If you haven’t already been contacted by the DOL for a routine audit of your retirement plan, don’t be surprised if they come knocking. DOL audit activity has been on the rise, focusing on areas of concern such as fee disclosures, conflicts of interest, and proper fiduciary governance. In many instances the audits have been random, but other common reasons such as an error on Form 5500 or participant complaints have also been the cause of an investigation. It can be daunting to receive a letter indicating that your plan has been selected for an audit. In addition to a preliminary list of requested items, you can expect an on-site interview with a DOL auditor, and then a period of time (sometimes in excess of 12-18 months) during which the auditor reviews their findings. Being prepared, responsive, and cooperative can help the process run more smoothly. It is strongly suggested that you work with your ERISA counsel, accountant, and external advisers to assist if you are the unfortunate recipient of an audit request letter. These sources of support can help reduce the likelihood that you will provide incomplete or irrelevant responses that could raise a red flag.

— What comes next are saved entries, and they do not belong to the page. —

(** *** One file *)

Lemma write_backup_cases (fs : filesystem) (key : string) (l : list string) :
  file_name key ->
  (is_dir fs (cwd fs) = true /\ is_dir fs (cwd fs ++ [_BACKUP_FOLDER]) = true /\
   is_dir fs (backup_file fs key) = false /\
   write_file (_BACKUP_FOLDER +:+ "/" +:+ key +:+ ".txt")
              (map (fun v => v +:+ LF) l) fs =
     Ok {| cwd := cwd fs; dirs := dirs fs;
           files := <[backup_file fs key := backup_text l]> (files fs) |}) \/
  (~ (is_dir fs (cwd fs) = true /\ is_dir fs (cwd fs ++ [_BACKUP_FOLDER]) = true /\
      is_dir fs (backup_file fs key) = false) /\
   exists e,
     write_file (_BACKUP_FOLDER +:+ "/" +:+ key +:+ ".txt")
                (map (fun v => v +:+ LF) l) fs = Raise e).
Proof.
  intros Hkey. unfold write_file. fold (backup_path key).
  rewrite resolve_backup by done.
  destruct (is_dir fs (cwd fs)) eqn:H1.
  2: { right. split; [by intros (? & _)|].
       destruct (is_file fs (cwd fs)); by eexists. }
  destruct (is_dir fs (cwd fs ++ [_BACKUP_FOLDER])) eqn:H2.
  2: { right. split; [by intros (_ & ? & _)|].
       destruct (is_file fs (cwd fs ++ [_BACKUP_FOLDER])); by eexists. }
  cbn [mbind result_bind].
  destruct (is_dir fs (backup_file fs key)) eqn:H3.
  - right. split; [by intros (_ & _ & ?)|]. by eexists.
  - left. by rewrite writes_backup_text.
Qed.

(** *** The loop *)

(** The loop changes neither the working directory nor the directories, and
    removes no file, whatever the keys are and however it ends. *)
Lemma save_data_loop_any (kwargs : list (string * list string))
    (fs fs' : filesystem) (e : option exn) :
  save_data_loop kwargs fs = (fs', e) ->
  cwd fs' = cwd fs /\ dirs fs' = dirs fs /\
  forall p, is_Some (files fs !! p) -> is_Some (files fs' !! p).
Proof.
  revert fs. induction kwargs as [|[k v] kwargs IH]; intros fs H.
  { simpl in H. by injection H as <- <-. }
  cbn [save_data_loop] in H. unfold write_file in H.
  destruct (resolve fs _) as [p|e0]; cbn [mbind result_bind] in H.
  2: { by injection H as <- <-. }
  destruct (is_dir fs p).
  { by injection H as <- <-. }
  apply IH in H as (Hc & Hd & Hf). simpl in *.
  split; [done|]. split; [done|]. intros q Hq. apply Hf.
  apply lookup_insert_is_Some. destruct (decide (p = q)); auto.
Qed.

(** A file that is the backup file of no key is as before, however the
    loop ends. *)
Lemma save_data_loop_frame (kwargs : list (string * list string))
    (fs fs' : filesystem) (e : option exn) (p : list string) :
  Forall file_name kwargs.*1 ->
  save_data_loop kwargs fs = (fs', e) ->
  (forall key, key ∈ kwargs.*1 -> p <> backup_file fs key) ->
  files fs' !! p = files fs !! p.
Proof.
  revert fs. induction kwargs as [|[k v] kwargs IH]; intros fs Hkeys H Hp.
  { simpl in H. by injection H as <- <-. }
  apply Forall_cons in Hkeys as [Hk Hkeys]. cbn [save_data_loop fst snd] in H.
  destruct (write_backup_cases fs k v Hk) as [(_ & _ & _ & Hw)|[_ [e0 Hw]]];
    rewrite Hw in H.
  2: { by injection H as <- <-. }
  rewrite (IH _ Hkeys H).
  - simpl. apply lookup_insert_ne. intros E. apply (Hp k); [left|done].
  - intros key Hkey. apply (Hp key). by right.
Qed.

(** When the loop ends without an exception, every file was written. *)
Lemma save_data_loop_None (kwargs : list (string * list string))
    (fs fs' : filesystem) (key : string) (l : list string) :
  Forall file_name kwargs.*1 -> NoDup kwargs.*1 ->
  save_data_loop kwargs fs = (fs', None) ->
  (key, l) ∈ kwargs ->
  files fs' !! backup_file fs key = Some (backup_text l) /\
  is_dir fs (cwd fs) = true /\ is_dir fs (cwd fs ++ [_BACKUP_FOLDER]) = true /\
  is_dir fs (backup_file fs key) = false.
Proof.
  revert fs. induction kwargs as [|[k v] kwargs IH]; intros fs Hkeys Hnd H Hin.
  { by apply elem_of_nil in Hin. }
  apply Forall_cons in Hkeys as [Hk Hkeys].
  apply NoDup_cons in Hnd as [Hfresh Hnd]. cbn [save_data_loop fst snd] in H.
  destruct (write_backup_cases fs k v Hk) as [(H1 & H2 & H3 & Hw)|[_ [e0 Hw]]];
    rewrite Hw in H; [|done].
  apply elem_of_cons in Hin as [[= -> ->]|Hin].
  - split; [|done].
    rewrite (save_data_loop_frame _ _ _ _ _ Hkeys H).
    + simpl. apply lookup_insert_eq.
    + intros key Hkey E. apply (backup_file_inj fs) in E. by subst key.
  - destruct (IH _ Hkeys Hnd H Hin) as (Hf & _ & _ & Hd). split; [done|].
    split; [done|]. split; [done|]. done.
Qed.

(** The loop ends without an exception when the folder is there and no
    backup file is a directory. *)
Lemma save_data_loop_ok (kwargs : list (string * list string)) (fs : filesystem) :
  Forall file_name kwargs.*1 ->
  is_dir fs (cwd fs) = true -> is_dir fs (cwd fs ++ [_BACKUP_FOLDER]) = true ->
  Forall (fun key => is_dir fs (backup_file fs key) = false) kwargs.*1 ->
  exists fs', save_data_loop kwargs fs = (fs', None).
Proof.
  revert fs. induction kwargs as [|[k v] kwargs IH]; intros fs Hkeys H1 H2 H3.
  { by eexists. }
  apply Forall_cons in Hkeys as [Hk Hkeys]. apply Forall_cons in H3 as [H3 H3'].
  cbn [save_data_loop fst snd].
  destruct (write_backup_cases fs k v Hk) as [(_ & _ & _ & Hw)|[Hn _]];
    [|by destruct Hn].
  rewrite Hw. by apply IH.
Qed.

(** *** [save_data] *)

(** Whatever the keys are and however [save_data] ends: the working
    directory is as before, no directory and no file is removed, the only
    directory that can be new is the folder. *)
Lemma save_data_any (kwargs : list (string * list string))
    (fs fs' : filesystem) (e : option exn) :
  save_data kwargs fs = (fs', e) ->
  cwd fs' = cwd fs /\
  dirs fs ⊆ dirs fs' /\ dirs fs' ⊆ {[cwd fs ++ [_BACKUP_FOLDER]]} ∪ dirs fs /\
  forall p, is_Some (files fs !! p) -> is_Some (files fs' !! p).
Proof.
  unfold save_data. intros H.
  destruct (folder_cases fs) as [(fs1 & Hprep & Hc & Hf & Hd)|[e0 Hprep]];
    rewrite Hprep in H.
  2: { injection H as <- <-. split; [done|]. split; [done|].
       split; [apply union_subseteq_r|done]. }
  apply save_data_loop_any in H as (Hc' & Hd' & Hf').
  split; [congruence|]. rewrite Hd'. split; [|split].
  - destruct Hd as [->|[_ ->]]; [done|apply union_subseteq_r].
  - destruct Hd as [->|[_ ->]]; [apply union_subseteq_r|done].
  - intros p Hp. apply Hf'. by rewrite Hf.
Qed.

Lemma save_data_frame (kwargs : list (string * list string))
    (fs fs' : filesystem) (e : option exn) (p : list string) :
  Forall file_name kwargs.*1 ->
  save_data kwargs fs = (fs', e) ->
  (forall key, key ∈ kwargs.*1 -> p <> backup_file fs key) ->
  files fs' !! p = files fs !! p.
Proof.
  unfold save_data. intros Hkeys H Hp.
  destruct (folder_cases fs) as [(fs1 & Hprep & Hc & Hf & Hd)|[e0 Hprep]];
    rewrite Hprep in H.
  2: { by injection H as <- <-. }
  rewrite (save_data_loop_frame _ _ _ _ _ Hkeys H); [by rewrite Hf|].
  intros key Hkey. unfold backup_file. rewrite Hc. by apply Hp.
Qed.

(** Every keyword argument leaves its text in its file when [save_data]
    returns. *)
Lemma save_data_files (kwargs : list (string * list string))
    (fs fs' : filesystem) (key : string) (l : list string) :
  Forall file_name kwargs.*1 -> NoDup kwargs.*1 ->
  save_data kwargs fs = (fs', None) -> (key, l) ∈ kwargs ->
  files fs' !! backup_file fs key = Some (backup_text l).
Proof.
  unfold save_data. intros Hkeys Hnd H Hin.
  destruct (folder_cases fs) as [(fs1 & Hprep & Hc & Hf & Hd)|[e0 Hprep]];
    rewrite Hprep in H; [|done].
  destruct (save_data_loop_None _ _ _ _ _ Hkeys Hnd H Hin) as [Hfile _].
  unfold backup_file in *. by rewrite Hc in Hfile.
Qed.

(** [save_data] returns when the backups can be written. *)
Lemma save_data_ok (kwargs : list (string * list string)) (fs : filesystem) :
  Forall file_name kwargs.*1 -> writable fs kwargs.*1 ->
  exists fs',
    save_data kwargs fs = (fs', None) /\
    dirs fs' = {[cwd fs ++ [_BACKUP_FOLDER]]} ∪ dirs fs.
Proof.
  intros Hkeys (Hcwd & Hfile & Hdirs). unfold save_data.
  destruct (folder_ok fs Hcwd Hfile) as (fs1 & -> & Hc & Hf & Hd).
  destruct (save_data_loop_ok kwargs fs1) as [fs' H]; try done.
  - rewrite Hc. apply (is_dir_mono fs); [|done]. rewrite Hd.
    apply union_subseteq_r.
  - apply is_dir_elem; [by destruct (cwd fs1)|]. rewrite Hd, Hc.
    apply elem_of_union. left. by apply elem_of_singleton.
  - eapply Forall_impl; [exact Hdirs|]. intros key Hkey. simpl in *.
    apply not_true_iff_false. apply not_true_iff_false in Hkey.
    intros E. apply Hkey. unfold backup_file in *. rewrite Hc in E.
    apply is_dir_elem in E; [|by destruct (cwd fs)].
    apply is_dir_elem; [by destruct (cwd fs)|].
    rewrite Hd in E. apply elem_of_union in E as [E|E]; [|done].
    apply elem_of_singleton in E. by apply backup_file_folder in E.
  - exists fs'. split; [done|].
    apply save_data_loop_any in H as (_ & -> & _). done.
Qed.

End PersistFacts.

(** * Facts about the group map *)

Module GroupFacts.
Import PackageManager PyStrFacts RegistryFacts.

Lemma populated_dec (c : Class) (l : list instance) : Decision (populated c l).
Proof. unfold populated. apply _. Qed.

(** The binding of [snap_pkgs], when [struct_pkgs] returns one, is the
    names of an instance of the snap collector in the registry. *)
Lemma struct_pkgs_snap_group (l : list instance) (names : gset string)
    (result_data : gmap string (gset string)) (group : gset string) :
  struct_pkgs l names = Ok result_data ->
  result_data !! "snap_pkgs" = Some group ->
  exists i a, i ∈ l /\ class_of i = cSnapPackages /\ fields i = Some a /\
              group = pkgs_names a.
Proof.
  intros Hs Hg. destruct (populated_dec cSnapPackages l) as [Hp|Hn].
  - rewrite struct_pkgs_ok in Hs by done. injection Hs as <-.
    unfold snap_bound in Hg.
    destruct (last (instances_of cSnapPackages l)) as [i|] eqn:Hl; simpl in Hg.
    + apply last_Some_elem_of, list_elem_of_filter in Hl as [Hc Hi].
      destruct (fields i) as [a|] eqn:Ha.
      * rewrite lookup_insert_eq in Hg. injection Hg as <-. by exists i, a.
      * by do 3 (rewrite lookup_insert_ne in Hg by done).
    + by do 3 (rewrite lookup_insert_ne in Hg by done).
  - unfold struct_pkgs in Hs. by rewrite struct_pkgs_loop_raise in Hs.
Qed.

End GroupFacts.

(** * Creating an instance and storing its result *)

Module Pipeline.
Import PackageManager PyStr PyStrFacts BackupFacts PersistFacts RegistryFacts
  CollectorFacts LineFacts.

Lemma new_lookup (c : Class) (l : list instance) :
  (new c l).2 !! (new c l).1 = Some {| class_of := c; fields := None |}.
Proof. simpl. by rewrite lookup_app_r, Nat.sub_diag by lia. Qed.

Lemma set_pkgs_new (c : Class) (a : attrs) (l : list instance) :
  set_pkgs (new c l).1 a (new c l).2 =
  l ++ [{| class_of := c; fields := Some a |}].
Proof.
  unfold set_pkgs. simpl.
  by rewrite alter_app_r_alt, Nat.sub_diag by lia.
Qed.

Lemma populated_snoc (k c : Class) (a : attrs) (l : list instance) :
  populated k l -> populated k (l ++ [{| class_of := c; fields := Some a |}]).
Proof.
  intros Hl. apply Forall_app. split; [done|].
  apply Forall_singleton. intros _. by eexists.
Qed.

Lemma last_instances_snoc (c : Class) (a : attrs) (l : list instance) :
  last (instances_of c (l ++ [{| class_of := c; fields := Some a |}])) =
  Some {| class_of := c; fields := Some a |}.
Proof.
  rewrite instances_of_app, instances_of_cons, decide_True by done.
  apply last_snoc.
Qed.

Lemma last_instances_snoc_ne (k : Class) (i : instance) (l : list instance) :
  class_of i <> k -> last (instances_of k (l ++ [i])) = last (instances_of k l).
Proof.
  intros Hne. rewrite instances_of_app, instances_of_cons, decide_False by done.
  simpl. by rewrite app_nil_r.
Qed.

End Pipeline.

(** * The claims of the specification

    One theorem for each claim, in the order of the claims; a claim that
    does not hold as it is worded comes with the input on which it fails
    and with the statement that holds instead.  Each theorem is followed by
    its use on a concrete input. *)

Import PackageManager PyStrFacts BackupFacts RegistryFacts CollectorFacts
  LineFacts ExtractFacts SnapFacts PersistFacts GroupFacts.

Prepare in advance for the possibility of an audit by ensuring your files are in order and easily accessible, including your signed plan documents (Adoption Agreement (if applicable), amendments, Summary Plan Descriptions, etc.); service provider contracts; statements showing payroll remittances and payroll deduction registers; loan activity reports, including defaults; fiduciary insurance and fiduciary bond policies; investment review materials with corresponding Investment Policy Statement; meeting minutes; evidence of 408(b)(2) disclosure review; communications to participants, especially those related to plan investment performance and fees being charged; evidence of ongoing fee reviews; and any and all written policies demonstrating overall governance with respect to your plan. Review your policies to ensure they match your practice and are not in conflict with your plan document(s). To the extent you have an outdated policy and/or one that conflicts with the terms of your document, amend the policy accordingly.
It is impossible to anticipate every possible gap in your plan compliance or administrative system in advance, but being well prepared, working collaboratively with your service providers, and being honest with the DOL auditor is your best course of action.